Print word for word the first line of the records below and every following line through the one containing "[ConnError] struct of"; print nothing else.

> [Collected data entries]
<<<<

(** ** The pipeline, stage by stage *)

Lemma normalize_eq (passes : PassLibrary) (model : Model) :
  normalize passes model
  = (stage_A_events
       ++ (if decide (clean (stage_A passes model)) then stage_B_events
           else []),
     inr (normalized passes model)).
Proof.
  unfold normalize, normalized. cbn [run_passes bind map fold_left
    pass_name run_on_model].
  fold (stage_A passes model). rewrite report_guard, successful_iff_clean.
  destruct (decide (clean (stage_A passes model))) as [Hc|Hc].
  - rewrite bool_decide_eq_true_2 by done. reflexivity.
  - rewrite bool_decide_eq_false_2 by done. reflexivity.
Qed.

Lemma convert_partially_eq (passes : PassLibrary)
    (sorter : TopologicalSorter) (fe : FrontEnd) (model : InputModelPtr) :
  convert_partially passes sorter fe model
  = bind (translation_stage sorter fe model) (normalize passes).
Proof.
  unfold convert_partially, translation_stage, convert_model.
  destruct (as_InputModel model); [|done].
  destruct (m_transformation_extensions fe).
  - apply bind_ext. intros f. apply bind_ret_r.
  - rewrite bind_assoc. apply bind_ext. intros f.
    rewrite bind_assoc. apply bind_ext. intros g.
    rewrite bind_ret_r, bind_assoc. apply bind_ext. intros h.
    by rewrite bind_ret_l.
Qed.
(** * workers: a beanstalk worker-pool client (client.go)

    Shallow embedding of [client.go]: the error classification
    [isTimeoutOrDeadline], the tube table built by [tubes], the one-shot
    [Stop], and the goroutines of [Reserve] ([Reserve] itself, [work],
    [quitOnSignal]) as a labelled transition system over the shared state
    of a [Client]: the buffered channel [MaxControl], the [stop] channel,
    the mutex [mu] and the wait group. *)

From stdpp Require Import base decidable option list strings gmap fin_sets.
From Stdlib Require Import ZArith Lia.

(** ** Errors *)

(** Error values created by imported packages: the sentinels and the
    [ConnError] struct of [github.com/kr/beanstalk], and any other
    [errors.New] value ([io.EOF], dial errors of [net]). Two sentinels are
    equal exactly when they are the same variable. *)
Inductive lib_error : Type :=
| ErrTimeout
| ErrDeadline
| ErrOther (msg : string)
| ConnError (Op : string) (Err : lib_error).

#[global] Instance lib_error_eq_dec : EqDecision lib_error.
Proof. solve_decision. Defined.

(** Go [error] values seen by package [workers]: its own
    [ErrClientHasQuit] (client.go:17), or an error of an imported package. *)
Inductive error : Type :=
| ErrClientHasQuit
| Lib (e : lib_error).

#[global] Instance error_eq_dec : EqDecision error.
Proof. solve_decision. Defined.
(** * Pytakt realtime MIDI output engine: a shallow embedding

    The development follows [src/pytakt/src/notemap.h],
    [src/pytakt/src/midiout.cpp] and [src/pytakt/src/cmidiio.cpp], and,
    for the input relay and the conversion of messages in the platform
    adapters, [src/pytakt/src/midiin.cpp], [src/pytakt/src/sysdepWin.cpp],
    [src/pytakt/src/sysdepLinux.cpp] and [src/pytakt/src/sysdepMacOSX.cpp].

    - C++ [int] values are integers of [Z]; the sequence counter of a queue
      element, which the source lets wrap around, is kept in the signed
      32-bit range by [wrap32], and the pile counts of the note maps, which
      the source increments and decrements in place, wrap around at the
      ends of that range ([int_incr], [int_decr]).
    - C++ [double] values are values of [double] below: exact rationals
      extended with the IEEE special values.
    - [std::map<key_type,int,lessp>] is an association list kept strictly
      increasing for [lessp]; iterators are positions in that list.
    - [std::vector<T>] is [list T]; [std::make_heap], [std::push_heap] and
      [std::pop_heap] belong to the C++ library and enter by their contract.
    - The calls to the platform layer ([SysDep::midi_send]) and to the input
      relay ([MidiIn::enqueue]) are recorded in traces held in the state. *)

From Stdlib Require Import ZArith QArith Qminmax Qfield Lqa Lia.
From Stdlib Require Import List Bool Permutation Sorted Wf_nat.
From Stdlib Require String.
Import String.StringSyntax.
Delimit Scope string_scope with string.
Import ListNotations.

Local Open Scope Z_scope.

(* ================================================================== *)
(** * Numbers *)
(* ================================================================== *)

(** ** [double]

    A finite double is read as the rational it denotes. The model keeps
    what the code relies on, the propagation of infinities and NaN through
    [+ - * /] and the comparisons, and leaves out rounding, overflow of
    finite results and the sign of zero (a zero divisor is taken as +0). *)

Inductive double : Type :=
| Fin (q : Q)
| PInf
| NInf
| NaN.

Definition Qlt_bool (a b : Q) : bool := negb (Qle_bool b a).

Definition dopp (x : double) : double :=
  match x with
  | Fin a => Fin (- a)
  | PInf => NInf
  | NInf => PInf
  | NaN => NaN
  end.

Definition dadd (x y : double) : double :=
  match x, y with
  | NaN, _ | _, NaN => NaN
  | Fin a, Fin b => Fin (a + b)
  | PInf, NInf | NInf, PInf => NaN
  | PInf, _ | _, PInf => PInf
  | NInf, _ | _, NInf => NInf
  end.

Definition dsub (x y : double) : double := dadd x (dopp y).

(** The infinity that carries the sign of [q], NaN when [q] is zero. *)
Definition signed_inf (positive : bool) (q : Q) : double :=
  if Qeq_bool q 0 then NaN
  else if Bool.eqb positive (Qlt_bool 0 q) then PInf else NInf.

Definition dmul (x y : double) : double :=
  match x, y with
  | NaN, _ | _, NaN => NaN
  | Fin a, Fin b => Fin (a * b)
  | Fin a, PInf | PInf, Fin a => signed_inf true a
  | Fin a, NInf | NInf, Fin a => signed_inf false a
  | PInf, PInf | NInf, NInf => PInf
  | PInf, NInf | NInf, PInf => NInf
  end.

Definition ddiv (x y : double) : double :=
  match x, y with
  | NaN, _ | _, NaN => NaN
  | Fin a, Fin b => if Qeq_bool b 0 then signed_inf true a else Fin (a / b)
  | Fin _, PInf | Fin _, NInf => Fin 0
  | PInf, Fin b => if Qlt_bool b 0 then NInf else PInf
  | NInf, Fin b => if Qlt_bool b 0 then PInf else NInf
  | PInf, PInf | PInf, NInf | NInf, PInf | NInf, NInf => NaN
  end.

(** The comparisons [==], [<], [<=] and [>] of C++; all are false on NaN. *)
Definition deqb (x y : double) : bool :=
  match x, y with
  | Fin a, Fin b => Qeq_bool a b
  | PInf, PInf | NInf, NInf => true
  | _, _ => false
  end.

Definition dltb (x y : double) : bool :=
  match x, y with
  | NaN, _ | _, NaN => false
  | Fin a, Fin b => Qlt_bool a b
  | NInf, NInf | PInf, _ | _, NInf => false
  | NInf, _ | _, PInf => true
  end.

Definition dleb (x y : double) : bool := dltb x y || deqb x y.
Definition dgtb (x y : double) : bool := dltb y x.

Definition isinf (x : double) : bool :=
  match x with PInf | NInf => true | _ => false end.

Definition is_nan (x : double) : bool :=
  match x with NaN => true | _ => false end.

Definition double_of_Z (z : Z) : double := Fin (inject_Z z).

(** Equality of two model values as numbers. *)
Definition deq (x y : double) : Prop := deqb x y = true.

Declare Scope double_scope.
Delimit Scope double_scope with D.
Bind Scope double_scope with double.
Infix "+" := dadd : double_scope.
Infix "-" := dsub : double_scope.
Infix "*" := dmul : double_scope.
Infix "/" := ddiv : double_scope.
Infix "==" := deq (at level 70, no associativity) : double_scope.

(** ** 32-bit counters *)

Definition wrap32 (z : Z) : Z := (z + 2 ^ 31) mod 2 ^ 32 - 2 ^ 31.

(** ** [int] counts

    [second++] and [--second] on an [int].  At the ends of the range the
    count wraps around, as it does in the builds of the program: one more
    than [INT_MAX] is [INT_MIN], one less than [INT_MIN] is [INT_MAX]. *)

Definition INT_MAX : Z := 2147483647.
Definition INT_MIN : Z := -2147483648.

Definition int_incr (c : Z) : Z := if c =? INT_MAX then INT_MIN else c + 1.
Definition int_decr (c : Z) : Z := if c =? INT_MIN then INT_MAX else c - 1.

(** ** Bytes *)

Definition to_uchar (z : Z) : Z := z mod 256.

(** Constants of [src/takt/src/defs.h]. *)
Definition C_SUSTAIN : Z := 64.
Definition C_ALL_SOUND_OFF : Z := 120.
Definition C_ALL_NOTES_OFF : Z := 123.
Definition M_TEMPO : Z := 0x51.
Definition ALL_TRACKS : Z := -1.
Definition DEV_DUMMY : Z := -1.
Definition DEV_LOOPBACK : Z := -2.

Definition message_t : Type := list Z.

(* ================================================================== *)
(** * The tempo map (midiout.cpp, lines 28-32 and 59-76) *)
(* ================================================================== *)

Record tempo_state : Type := mkTempo {
  currentTempo : double;       (* current tempo in BPM *)
  tempoScale : double;         (* current tempo scale (possibly zero) *)
  lastTempoChangeS : double;   (* time of the last tempo change in msecs *)
  lastTempoChangeT : double    (* time of the last tempo change in ticks *)
}.

Definition ticksToMsecs (st : tempo_state) (ticks : double) : double :=
  ((ticks - lastTempoChangeT st) * Fin 125
     / (currentTempo st * tempoScale st) + lastTempoChangeS st)%D.

Definition msecsToTicks (st : tempo_state) (msecs : double) : double :=
  ((msecs - lastTempoChangeS st) * currentTempo st * tempoScale st
     / Fin 125 + lastTempoChangeT st)%D.

(** [MidiOut::startup]: 125 beats per minute, one tick is one millisecond. *)
Definition startup_tempo : tempo_state :=
  mkTempo (Fin 125) (Fin 1) (Fin 0) (Fin 0).

(** The expression of [MidiOut::setTempoScale]: [scale < 0 ? 0 : scale]. *)
Definition clamp_scale (scale : double) : double :=
  if dltb scale (Fin 0) then Fin 0 else scale.

(** The re-anchoring of the scheduler thread (lines 237-244), [msecs] being
    the value of [SysDep::get_time()]. *)
Definition applyTempoScaleChange (msecs requested : double)
    (st : tempo_state) : tempo_state :=
  let lastT := ((msecs - lastTempoChangeS st) * currentTempo st
                  * tempoScale st / Fin 125 + lastTempoChangeT st)%D in
  mkTempo (currentTempo st) requested msecs lastT.

(* ================================================================== *)
(** * The note map (notemap.h) *)
(* ================================================================== *)

Module NoteMap.

Record key_type : Type := mkKey {
  devNum : Z;
  tk : Z;    (* track number *)
  ch : Z;    (* MIDI channel number (0-15) *)
  n : Z      (* MIDI note number (-1 for pedal) *)
}.

Definition lessp (m1 m2 : key_type) : bool :=
  (devNum m1 <? devNum m2) ||
  ((devNum m1 =? devNum m2) &&
   ((tk m1 <? tk m2) ||
    ((tk m1 =? tk m2) &&
     ((ch m1 <? ch m2) ||
      ((ch m1 =? ch m2) && (n m1 <? n m2)))))).

(** The value of the map is the note-on pile count. *)
Definition note_map : Type := list (key_type * Z).

(** *** The operations of [std::map] the class uses *)

(** Two keys are the same key for the map when neither is below the other. *)
Definition equiv (k1 k2 : key_type) : bool :=
  negb (lessp k1 k2) && negb (lessp k2 k1).

Fixpoint find (key : key_type) (m : note_map) : option Z :=
  match m with
  | [] => None
  | (k, c) :: r => if equiv k key then Some c else find key r
  end.

(** [insert] leaves the map as it is when the key is already there. *)
Fixpoint insert (key : key_type) (v : Z) (m : note_map) : note_map :=
  match m with
  | [] => [(key, v)]
  | (k, c) :: r =>
      if lessp key k then (key, v) :: m
      else if lessp k key then (k, c) :: insert key v r
      else m
  end.

(** Assignment through an iterator: [i->second = v]. *)
Fixpoint assign (key : key_type) (v : Z) (m : note_map) : note_map :=
  match m with
  | [] => []
  | (k, c) :: r =>
      if equiv k key then (k, v) :: r else (k, c) :: assign key v r
  end.

Fixpoint erase (key : key_type) (m : note_map) : note_map :=
  match m with
  | [] => []
  | (k, c) :: r => if equiv k key then r else (k, c) :: erase key r
  end.

(** [erase(p1, p2)] on positions; [end()] is the length of the list. *)
Definition erase_range (p1 p2 : nat) (m : note_map) : note_map :=
  firstn p1 m ++ skipn p2 m.

(** *** The member functions *)

Definition push (devNum tk ch n : Z) (m : note_map) : Z * note_map :=
  let key := mkKey devNum tk ch n in
  let m1 := insert key 0 m in
  let old := match find key m1 with Some c => c | None => 0 end in
  (old, assign key (int_incr old) m1).

Definition set (devNum tk ch n count : Z) (m : note_map) : note_map :=
  let key := mkKey devNum tk ch n in
  insert key count m.

Definition pop (devNum tk ch n : Z) (m : note_map) : Z * note_map :=
  let key := mkKey devNum tk ch n in
  match find key m with
  | Some c =>
      let count := int_decr c in
      (count, if count =? 0 then erase key m else assign key count m)
  | None => (0, m)
  end.

Definition clear_all (m : note_map) : note_map := [].

(** The scan shared by [clear(devNum, tk, ch)] and [clearAndCall]: [p1]
    becomes the first position that matches, [p2] the first position after
    [p1] that does not; [iend] stands for [noteMap.end()]. *)
Fixpoint scan (hit : key_type -> bool) (m : note_map) (i iend p1 p2 : nat)
    : nat * nat :=
  match m with
  | [] => (p1, p2)
  | (k, _) :: r =>
      if hit k then
        scan hit r (S i) iend (if Nat.eqb p1 iend then i else p1) p2
      else
        scan hit r (S i) iend p1
          (if negb (Nat.eqb p1 iend) && Nat.eqb p2 iend then i else p2)
  end.

Definition prefix_hit (devNum tk ch : Z) (k : key_type) : bool :=
  (NoteMap.devNum k =? devNum) && (NoteMap.tk k =? tk) && (NoteMap.ch k =? ch).

Definition clear (devNum tk ch : Z) (m : note_map) : note_map :=
  let iend := length m in
  let (p1, p2) := scan (prefix_hit devNum tk ch) m 0 iend iend iend in
  erase_range p1 p2 m.

Definition track_hit (devNum tk : Z) (k : key_type) : bool :=
  (NoteMap.devNum k =? devNum) &&
  ((tk =? ALL_TRACKS) || (NoteMap.tk k =? tk)).

(** For each entry with [devNum] and [tk], call a function and delete it.
    The loop calls [func] on every entry that matches and, as [scan] does,
    finds the range to erase. The callback works on a state [St] of its own:
    in the program it is [cancelFunc], which never touches the map that is
    being walked. *)
Fixpoint scan_call {St : Type} (devNum tk : Z)
    (func : Z -> Z -> Z -> Z -> Z -> St -> St)
    (m : note_map) (i iend p1 p2 : nat) (s : St) : nat * nat * St :=
  match m with
  | [] => (p1, p2, s)
  | (k, c) :: r =>
      if track_hit devNum tk k then
        scan_call devNum tk func r (S i) iend
          (if Nat.eqb p1 iend then i else p1) p2
          (func devNum tk (NoteMap.ch k) (NoteMap.n k) c s)
      else
        scan_call devNum tk func r (S i) iend p1
          (if negb (Nat.eqb p1 iend) && Nat.eqb p2 iend then i else p2) s
  end.

Definition clearAndCall {St : Type} (devNum tk : Z)
    (func : Z -> Z -> Z -> Z -> Z -> St -> St) (m : note_map) (s : St)
    : note_map * St :=
  let iend := length m in
  let '(p1, p2, s') := scan_call devNum tk func m 0 iend iend iend s in
  (erase_range p1 p2 m, s').

(** The count the map holds for a key, 0 for a key that is not there. *)
Definition count_of (key : key_type) (m : note_map) : Z :=
  match find key m with Some c => c | None => 0 end.

Definition present (key : key_type) (m : note_map) : Prop :=
  find key m <> None.

(** The invariant of [std::map]: keys strictly increasing. *)
Definition ordered (m : note_map) : Prop :=
  StronglySorted (fun a b => lessp (fst a) (fst b) = true) m.

(** The states the class can be in, starting from the empty map. *)
Inductive reachable : note_map -> Prop :=
| reach_empty : reachable []
| reach_push d t c k m : reachable m -> reachable (snd (push d t c k m))
| reach_pop d t c k m : reachable m -> reachable (snd (pop d t c k m))
| reach_set d t c k m : reachable m -> reachable (set d t c k 1 m)
| reach_clear_all m : reachable m -> reachable (clear_all m)
| reach_clear d t c m : reachable m -> reachable (clear d t c m)
| reach_clearAndCall (St : Type) d t
    (func : Z -> Z -> Z -> Z -> Z -> St -> St) (s : St) m :
    reachable m -> reachable (fst (clearAndCall d t func m s)).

>>>>

> [Task result]
(** ** The pipeline, stage by stage *)

Lemma normalize_eq (passes : PassLibrary) (model : Model) :
  normalize passes model
  = (stage_A_events
       ++ (if decide (clean (stage_A passes model)) then stage_B_events
           else []),
     inr (normalized passes model)).
Proof.
  unfold normalize, normalized. cbn [run_passes bind map fold_left
    pass_name run_on_model].
  fold (stage_A passes model). rewrite report_guard, successful_iff_clean.
  destruct (decide (clean (stage_A passes model))) as [Hc|Hc].
  - rewrite bool_decide_eq_true_2 by done. reflexivity.
  - rewrite bool_decide_eq_false_2 by done. reflexivity.
Qed.

Lemma convert_partially_eq (passes : PassLibrary)
    (sorter : TopologicalSorter) (fe : FrontEnd) (model : InputModelPtr) :
  convert_partially passes sorter fe model
  = bind (translation_stage sorter fe model) (normalize passes).
Proof.
  unfold convert_partially, translation_stage, convert_model.
  destruct (as_InputModel model); [|done].
  destruct (m_transformation_extensions fe).
  - apply bind_ext. intros f. apply bind_ret_r.
  - rewrite bind_assoc. apply bind_ext. intros f.
    rewrite bind_assoc. apply bind_ext. intros g.
    rewrite bind_ret_r, bind_assoc. apply bind_ext. intros h.
    by rewrite bind_ret_l.
Qed.
(** * workers: a beanstalk worker-pool client (client.go)

    Shallow embedding of [client.go]: the error classification
    [isTimeoutOrDeadline], the tube table built by [tubes], the one-shot
    [Stop], and the goroutines of [Reserve] ([Reserve] itself, [work],
    [quitOnSignal]) as a labelled transition system over the shared state
    of a [Client]: the buffered channel [MaxControl], the [stop] channel,
    the mutex [mu] and the wait group. *)

From stdpp Require Import base decidable option list strings gmap fin_sets.
From Stdlib Require Import ZArith Lia.

(** ** Errors *)

(** Error values created by imported packages: the sentinels and the
    [ConnError] struct of [github.com/kr/beanstalk], and any other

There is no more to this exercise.